エネルギーなどは大きく差はないですが、ビタミンAは多少差があるようです。
では、話を戻して、みかんの注目の3つの栄養成分についてお話します。

◆食物繊維

みかんの皮は薄いですが、食べる方と食べない方に分かれると思います。白い綿の部分や薄皮にペクチンという水溶性食物繊維が多く含まれています。食物繊維は、適量を摂取すれば腸内の環境を改善し、便通を良くする機能があります。ただし、食べ過ぎると腹痛や下痢の原因となります。

◆ビタミンA

ビタミンAは皮膚や粘膜の状態を保つために必要な栄養素です。βクリプトキサンチンはミカンの黄色を作っている成分です。「カロテノイド」という抗酸化作用を持つ天然色素の一種で、体の中ではビタミンAに変換されます。

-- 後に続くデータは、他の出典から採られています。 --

(** A job that erases, where it was asked for. *)
Lemma asked_erase_job ids all : quiet_where asked (requestCompanionJob JobEraseAll ids all).
Proof using Type.
  unfold requestCompanionJob, currentState, isConnected_.
  pose proof (quiet_where_class asked asked_lasting) as Hclass.
  assert (forall A (p : program A), quiet p -> quiet_where asked p) as Hq
    by (intros A p; apply quiet_anywhere, asked_lasting).
  apply (ok_bind (ok := fun A => @quiet_where asked A)); [apply Hq, quiet_get|]. intros state.
  rewrite decide_True by done.
  apply (ok_bind (ok := fun A => @quiet_where asked A)); [apply Hq, quiet_get|]. intros connected.
  destruct connected; cbn [negb]; [|apply Hq, quiet_ret].
  apply (ok_bind (ok := fun A => @quiet_where asked A)); [apply Hq; quietly|]. intros u.
  apply (ok_bind (ok := fun A => @quiet_where asked A)); [|intros u'; apply Hq, quiet_ret].
  apply quiet_where_put; [apply asked_lasting|]. intros s _ Ha. by apply calm_push.
Qed.

#[local] Instance quiet_class : ProgClass (@quiet).
Proof using Type. split; intros; [by apply quiet_ret|by apply quiet_bind]. Qed.

Lemma quiet_recorder {A} (f : OsView -> Recorder -> A * Recorder) : quiet (on_recorder f).
Proof using Type.
  apply quiet_atom. intros s _. cbv zeta. match goal with |- context [f ?v ?r] => destruct (f v r) as [a r'] end.
  eapply calm_trans; [|apply calm_companion]. by apply calm_outside.
Qed.

Lemma quiet_snapshot : quiet (buildSnapshot recording heartbeat_timeout_sec).
Proof using Type.
  unfold buildSnapshot, currentState, isConnected_, heartbeatFresh_.
  repeat (apply quiet_bind; [first [apply quiet_get|apply quiet_recorder]|]; intros ?). apply quiet_ret.
Qed.

Lemma quiet_send text : quiet (send_answer text).
Proof using Type.
  apply quiet_atom. intros s _. eapply calm_trans; [|apply calm_companion]. by apply calm_outside.
Qed.

Lemma quiet_request text : quiet_where (fun s => asks_erase text -> asked s)
  (handleRequest companion (companion_callbacks recording heartbeat_timeout_sec)
     (String.substring 0 kMaxDatagram text)).
Proof using Type.
  set (Q := fun s => asks_erase text -> asked s). assert (lasting Q) as HQ by apply asked_if_lasting.
  pose proof (quiet_where_class Q HQ) as Hclass.
  assert (forall A (p : program A), quiet p -> quiet_where Q p) as Hq by (intros A p; by apply quiet_anywhere).
  apply (handleRequest_ok _ _ (fun A => @quiet_where Q A)).
  - apply Hq, quiet_snapshot.
  - intros o l. apply Hq, quiet_get.
  - intros answer. apply Hq, quiet_send.
  - intros req Hreq Hauth. unfold permitted. simpl. split_and!; intros Hop; intros;
      try (by apply Hq, quiet_job); simplify_eq; try apply Hq, quiet_recorder.
    + apply (quiet_where_mono Q asked); [done| |apply asked_erase_job]. intros s Ha. apply Ha. by exists req.
    + split; [intros ? [= <-]; apply Hq, quiet_cancel|by apply Hq, quiet_push].
Qed.

(** What is known of a datagram that came. *)
Definition came (d : Received) (s : Service) : Prop :=
  match d with Datagram text => asks_erase text -> asked s | RecvError => True end.

Lemma came_lasting d : lasting (came d).
Proof using Type. destruct d as [text|]; [apply asked_if_lasting|by apply received_lasting]. Qed.

Lemma quiet_companion : quiet (companion_turn companion recording heartbeat_timeout_sec).
Proof using Type.
  unfold companion_turn, server_turn. apply quiet_bind; [apply quiet_await|]. intros _.
  apply quiet_bind; [|intros []; [apply quiet_ret|apply quiet_put; intros s _; apply calm_companion]].
  apply quiet_bind; [apply quiet_get|]. intros []; cbn [negb]; [|apply quiet_ret]. unfold recvfrom.
  apply (quiet_step_where _ came); [apply came_lasting| |].
  - intros s d s' Hi E. pose proof Hi as ((_ & _ & Hg & _) & _).
    destruct (sv_socket _); [|injection E as <- <-; split; [apply calm_refl|done]].
    destruct (datagrams (outside s)) as [|d' rest] eqn:Ed; [done|]. injection E as <- <-. split.
    + apply calm_outside; simpl; [done|]. rewrite Ed. by exists [d'].
    + destruct d' as [text|]; [|done]. intros Ha. destruct Hg as [pre Hg].
      exists (pre ++ [Datagram text]), text. rewrite <- app_assoc. split_and!; [done| |done].
      apply elem_of_app. right. by apply list_elem_of_singleton.
  - intros [text|]; [|apply quiet_anywhere; [apply came_lasting|apply quiet_ret]].
    case_bool; [apply quiet_anywhere; [apply came_lasting|apply quiet_ret]|]. apply quiet_request.
Qed.

Lemma quiet_time : quiet time_turn.
Proof using Type.
  apply quiet_step. intros s a s' Hi E. cbv zeta in E. destruct (delays (outside s)) as [|d rest]; [done|].
  injection E as <- <-. refine (calm_trans _ _ _ (calm_outside _ s _ _) (calm_world _ _ _)); [reflexivity..|by split].
Qed.

Lemma quiet_signal : quiet signal_turn.
Proof using Type.
  apply quiet_step. intros s a s' Hi E. cbv zeta in E. destruct (signals (outside s)) as [|n]; [done|].
  injection E as <- <-. refine (calm_trans _ _ _ (calm_outside _ s _ _) (calm_stop _)); reflexivity.
Qed.

Lemma quiet_outcome r : quiet (evaluateArchiveOutcome settings heartbeat_timeout_sec r).
Proof using Type.
  unfold evaluateArchiveOutcome. pose proof (quiet_disconnect false). pose proof quiet_connect.
  pose proof (quiet_waitForHeartbeat (seconds 5)). quietly.
Qed.

Lemma quiet_idle : quiet returnToIdleState.
Proof using Type.
  unfold returnToIdleState. apply quiet_bind; [apply quiet_get|]. intros []; by apply quiet_state.
Qed.

Lemma quiet_command cmd : quiet_where (fun s => cmd = EraseAllLogsCommand -> asked s) (handle_command cmd).
Proof using Type.
  pose proof (asked_if_lasting (cmd = EraseAllLogsCommand)) as HQ.
  pose proof (quiet_where_class _ HQ) as Hclass.
  unfold handle_command, currentState, isConnected_.
  destruct cmd; try (by apply quiet_anywhere; [exact HQ|quietly]).
  refine (ok_bind (ok := fun A => @quiet_where _ A) _ _ _ _ _ _); [apply quiet_anywhere; [exact HQ|apply quiet_reset]|].
  intros u. apply quiet_where_put; [exact HQ|]. intros s _ Ha.
  split; simpl; auto; by unfold received.
Qed.

Lemma pop_calm s c s' : Inv s ->
  Some (match companion_commands_ s with
        | [] => (None, s)
        | cmd :: rest => (Some cmd, set_commands rest s)
        end) = Some (c, s') ->
  calm s s' /\ (c = Some EraseAllLogsCommand -> asked s').
Proof using Type.
  intros ((_ & _ & _ & Hq) & _) E.
  destruct (companion_commands_ s) as [|cmd rest] eqn:Ec; injection E as <- <-; (split; [|]); try done.
  - apply calm_refl.
  - split; simpl; auto; [|by unfold received]. intros (Hl & Hin & Ha & _). split_and!; try done. simpl.
    intros Hc. apply Hq. by right.
  - intros [= ->]. apply Hq. by left.
Qed.

(** * The archive cycle *)

Context (Hprobe : 0 <= probe_bytes settings < 2 ^ 31).
Context (Hfuel : cycle_fuel settings < Z.of_nat fuel).
Context (Hwf : forall c, good_chunk c -> chunk_wf c) (Hentry : forall e, good_entry e -> entry_ok e).

(** The main thread is not about to erase. *)
Definition not_erasing (s : Service) : Prop := state_ s <> EraseAll.

(** The logs listed last. *)
Definition listed (logs : list LogEntry) (s : Service) : Prop :=
  Forall good_entry logs /\ not_erasing s /\ cached_fc_logs_ (cycle_ s) = logs.
(** C13. A log whose archive was evicted counts as archived.  The cleanup deletes the
    file of a log, which its row in the catalog names, for the storage limit, and
    leaves the row.  When a
    later cycle finds the same catalog and files, still lists the log and takes
    everything it lists for duplicates, it goes on to the erasure without looking for
    a file: LOG_ERASE is sent while the log's file is gone. *)
Theorem evicted_log_is_erased `{Platform} settings heartbeat_timeout_sec fuel (s0 : Service) entry dest node
    (key : string) row :
  0 <= probe_bytes settings < 2 ^ 31 -> cycle_fuel settings < Z.of_nat fuel ->
  erase_after_success settings = true ->
  let run := turns settings heartbeat_timeout_sec fuel in
  let listed s := archived_logs (w_db (downloader_ s)) !! key = Some row /\
    hasArchived (le_id entry) (le_size entry) (w_db (downloader_ s)) = true in
  let file s := st_fs (w_storage (downloader_ s)) !! dest in
  state_ s0 = Cleanup ->
  reconnect_due settings (consecutive_archive_failures_ (cycle_ s0)) (last_cycle_result_ (cycle_ s0)) = false ->
  archived_logs (w_db (downloader_ s0)) !! key = Some row -> row_log_id row = le_id entry ->
  row_log_size row = le_size entry -> row_filename row = path_string dest -> file s0 = Some node ->
  st_fs (enforceStorageLimit (w_storage (downloader_ s0))) !! dest = None ->
  exists s1, run 1%nat s0 = Some s1 /\ listed s1 /\ file s1 = None /\
  forall s logs w1 result w2,
    state_ s = Archive -> link_ok False chunk_wf entry_ok (downloader_ s) ->
    w_db (downloader_ s) = w_db (downloader_ s1) -> w_storage (downloader_ s) = w_storage (downloader_ s1) ->
    enumerateLogs settings fuel (downloader_ s) = (Ok logs, w1) -> entry ∈ logs ->
    archiveAll settings fuel logs w1 = (Ok result, w2) ->
    cy_all_archived result = true -> cy_downloaded result = 0 ->
    exists s2, run 1%nat s = Some s2 /\ state_ s2 = EraseAll /\ entry ∈ cached_fc_logs_ (cycle_ s2) /\
      listed s2 /\ file s2 = None /\
      ((ld_cancelled settings (downloader_ s2)).1 = false ->
       exists s3 sent, run 1%nat s2 = Some s3 /\
         w_sent (downloader_ s3) = w_sent (downloader_ s2) ++ [(LogErase, sent)] /\ file s3 = None).
Proof.
  intros Hprobe Hfuel Herase run listed file Hs0 Hr Hkey Hid Hsize Hname Hfile Hev.
  destruct (cleanup_turn settings heartbeat_timeout_sec fuel s0 Hs0 Hr) as (s1 & E1 & _ & _ & Hst1 & Hdb1).
  exists s1. split; [unfold run; cbn [turns]; by rewrite E1|].
  assert (forall s, archived_logs (w_db (downloader_ s)) !! key = Some row -> listed s) as Hlisted
    by (intros s Hrow; split; [done|]; apply hasArchived_spec; exists key, row; by split_and!).
  assert (listed s1) as Hrow1 by (apply Hlisted; by rewrite Hdb1).
  assert (file s1 = None) as Hfile1 by (unfold file; by rewrite Hst1).
  split; [done|]. split; [done|]. intros s logs w1 result w2 Hs Hl Hdb Hst Ee Hin Ea Hall Hdown.
  destruct (skipping_cycle settings fuel Hprobe Hfuel s logs w1 result w2 Hl Ee Ea Hall Hdown)
    as (Hmay & Hst2 & Hrows).
  pose proof (archive_turn_run settings heartbeat_timeout_sec fuel s logs w1 result w2 Hs Ee Ea) as Hturn.
  rewrite Hmay in Hturn by (try done; intros ->; by apply not_elem_of_nil in Hin). set (s2 := on_downloader _ _) in Hturn.
  assert (file s2 = None) as Hfile2.
  { unfold file in *. change (w_storage (downloader_ s2)) with (w_storage w2). by rewrite Hst2, Hst. }
  exists s2. split; [unfold run; cbn [turns]; by rewrite Hturn|]. split; [done|]. split; [done|].
  split; [|split; [done|]].
  { apply Hlisted. change (w_db (downloader_ s2)) with (w_db w2). rewrite Hrows, Hdb. apply Hrow1. }
  intros Hc. destruct (erase_turn_marks settings heartbeat_timeout_sec fuel s2 eq_refl Hc)
    as (s3 & sent & E3 & _ & Hsent & _ & _ & Hst3).
  exists s3, sent. split; [unfold run; cbn [turns]; by rewrite E3|]. split; [done|].
  unfold file in *. by rewrite Hst3.
Qed.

みかんを食べ過ぎると手のひらが黄色くなるよ!と昔、言われて、みかんの皮の黄色がついているだけじゃないか?と信用してなかったのですが、実は、余った分のカロテノイド(βクリプトキサンチン)が皮膚の表面に近い部分にある脂肪に溶け込み、皮膚が黄色く見えることによって手のひらが黄色になっていたみたいです。柑皮症(かんぴしょう)というらしいです。

◆ビタミンC

ビタミンCは皮膚や細胞のコラーゲンの合成を補助したり、体内の活性酸素を取り除く働きがあります。温州みかんは、100gあたりビタミンCを32mg含んでいます。成人男性(18~64歳)の1日あたりのビタミンC推奨量は100mgのため、温州みかんを100g食べるだけで1日分の1/3程度を補うことができます。

ちなみにその他の果物をみてみると、ビタミンCが多いと言われるキウイは71mg/100g、手軽に食べやすいバナナは16mg/100g、りんごは4㎎/100gです。みかんはビタミンCが多めだとわかります。

おまけです。

◆みかんの白い綿状(アルベド)は食べるか?

白い筋は取って食べるかどうか?分かれると思います。この部分にはビタミンに似たヘスペリジンという成分が含まれているそうです。特に熟す前の青いみかんの皮や筋に多いようです。ヘスペリジンにはさまざまな働きが期待されており、例えば、抗酸化物質として体内の活性酸素を取り除く働き、末梢血管を強化する働きなどが挙げられます。さらに、ビタミンCの吸収を促進する作用もあるようです。
みかんの皮を乾燥させて陳皮(ちんぴ)として漢方にも用いられたりしています。

こうしてみると、みかんには、体に良さそうな栄養がたくさん含まれていますね。では、1日の適正量はどのくらいでしょうか?
農林水産省「食事バランスガイド」では、1日の果物の摂取目安量はみかんのみだと2個程度です。厚生労働省は1日に摂りたい果物の量は「可食部(食べられる部分)で200g」と言っています。この量だと中くらいのサイズを2個程度です。

食事制限のない方であれば、みかんの1日の摂取量は2個程度がよさそうです(糖尿病など糖質制限が必要な場合は病状に応じて調整が必要です)。
美味しいみかんの季節も終盤になりましたが、来年のみかんの季節まで忘れず覚えておいてくださいね。